Once you have solved your stress disorder problem, the question becomes, “What must I do to keep my problem from coming back?” The answer is that you must do whatever it takes to maintain the balance between your sympathetic and your parasympathetic nervous systems and whatever it takes to continue to hold your body in a relaxed fashion rather than in a tense fashion.
On the basis of my experience I recommend that you continue to practice Autogenic Training at least once a day for twenty minutes or so. We don't really know how long your stress disorder would stay away after you stopped practicing because the research has not yet been done to test the various possibilities. It might be a year, or it might be much less.
We do know that old habits die hard. They are just waiting in the wings, eager to return as soon as they get the chance! It is a good idea not to give them an opportunity to return by continuing to do your practice at least once a day. I would hope that you enjoy doing Autogenic Training so much that you will want to continue practicing it indefinitely.

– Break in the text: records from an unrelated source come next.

Lemma leading_parents_no_prefix p :
  startsWith p (str "..") = false ->
  leading_parents (split (ch "/") p) = O.
Proof.
  intros Hp. destruct (split_head (ch "/") p) as (seg & rest & tail & -> & -> & _).
  simpl. destruct (streq seg (str "..")) eqn:E; [|reflexivity].
  apply streq_true in E. subst seg. rewrite startsWith_app in Hp. discriminate.
Qed.

Lemma join_split_slash s : join (str "/") (split (ch "/") s) = s.
Proof. exact (join_split (ch "/") s). Qed.

Lemma route_base_index (xs : list jsstring) (k : nat) :
  (if 0 <=? len_list xs - 1 - Z.of_nat k
   then default [] (at_index xs (len_list xs - 1 - Z.of_nat k))
   else str "/") = route_base xs k.
Proof.
  unfold route_base, at_index, len_list.
  destruct (Nat.ltb_spec k (length xs)).
  - destruct (Z.leb_spec 0 (Z.of_nat (length xs) - 1 - Z.of_nat k)); [|lia].
    do 2 f_equal. lia.
  - destruct (Z.leb_spec 0 (Z.of_nat (length xs) - 1 - Z.of_nat k)); [lia|].
    reflexivity.
Qed.

(** C6: the [k] leading [..] segments of the target pop [k] levels off
    the chain of route pathnames, the base being the root when the chain
    has no more than [k] levels, and the rest of the target is resolved
    against that base; with the chain [/users], [/users/5], the target
    [..] resolves to [/users]. *)
Theorem resolveTo_leading_parents :
  (forall (p : jsstring) (search hash : option jsstring)
          (routePathnames : list jsstring) (locationPathname : jsstring),
      resolveTo (ToPath (mkPartialPath (Some p) search hash)) routePathnames
        locationPathname =
      restore_slash p
        (resolvePath
           (ToPath
              (mkPartialPath
                 (Some
                    (join (str "/")
                       (drop (leading_parents (split (ch "/") p))
                          (split (ch "/") p))))
                 search hash))
           (Some
              (route_base routePathnames
                 (leading_parents (split (ch "/") p))))))
  /\ path_pathname
       (resolveTo (ToPath (mkPartialPath (Some (str "..")) None None))
          [str "/users"; str "/users/5"] (str "/users/5")) = str "/users".
Proof.
  split; [|reflexivity].
  intros p search hash rps loc. unfold resolveTo.
  cbn [is_empty_string p_pathname p_search p_hash orb].
  destruct p as [|c p'].
  - rewrite bool_decide_eq_true_2 by reflexivity.
    change (startsWith (str "/") (str "..")) with false. cbv iota.
    change (leading_parents (split (ch "/") [])) with O.
    rewrite <- route_base_index, Z.sub_0_r. reflexivity.
  - rewrite bool_decide_eq_false_2 by discriminate.
    set (p := c :: p').
    destruct (startsWith p (str "..")) eqn:Hp.
    + rewrite shift_parents_spec. rewrite route_base_index. reflexivity.
    + rewrite (leading_parents_no_prefix p Hp).
      rewrite <- route_base_index, Z.sub_0_r. rewrite drop_0.
      rewrite join_split_slash. reflexivity.
Qed.

(** ** The matcher *)

Lemma run_le p s : (run p s <= length s)%nat.
Proof. induction s as [|c s IH]; simpl; [lia|]. destruct (p c); simpl; lia. Qed.

Lemma run_all p s : forallb p s = true <-> run p s = length s.
Proof.
  induction s as [|c s IH]; simpl; [tauto|].
  destruct (p c); simpl.
  - rewrite IH. split; [congruence | intros; lia].
  - split; [discriminate | intros; lia].
Qed.

Lemma run_ext p q s : (forall c, p c = q c) -> run p s = run q s.
Proof.
  intros H. induction s as [|c s IH]; simpl; [reflexivity|].
  rewrite H, IH. reflexivity.
Qed.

One thing to remember is that if you don't do your practice at all for as long as two weeks, you might lose the ability to put yourself into an autogenic state quickly. In that case, you would have to start at the beginning with Lesson 1 again.
The other thing which I recommend that you do is practice the Minis to promote constant awareness and control of how you are holding your body. (The Minis are described under Relaxation Therapy.) The Minis eventually become a matter of just checking your tongue, jaw, shoulders, and breathing occasionally to make sure that they are relaxed. It would be a good idea to also do a Mini #2 frequently. This involves simply checking your tongue, jaw, shoulders, and breathing to make sure that they are relaxed and then briefly watching your body breathe by itself—calm, regular, effortless, and automatic.
In addition to trying to be constantly aware of how you are holding your tongue and jaw, it is a good idea to pay special attention to how you are holding your shoulders. Most of us tend to carry them high instead of low. They need to be low so that the shoulder muscle, which also extends up into the neck, can relax. We need to promote a feeling of heaviness in the shoulders. We can even say to ourselves occasionally, “My shoulders are heavy.” One thing to be careful about is chair arms. If you are tall, the arms on chairs probably fit you. But if you are not tall, the chair arms are probably too high for you. If you find that resting your arms on the chair arms raises your shoulders, tempting you to hunch them and hence tense them, it is best not to use the chair arms at all.
Now we come to the end of the course. I hope that you have enjoyed learning and practicing Autogenic Training and the Minis. Most of all I hope that they have made a valuable contribution to your health and pleasure in life. In conclusion I would like to wish you many calm and happy years ahead.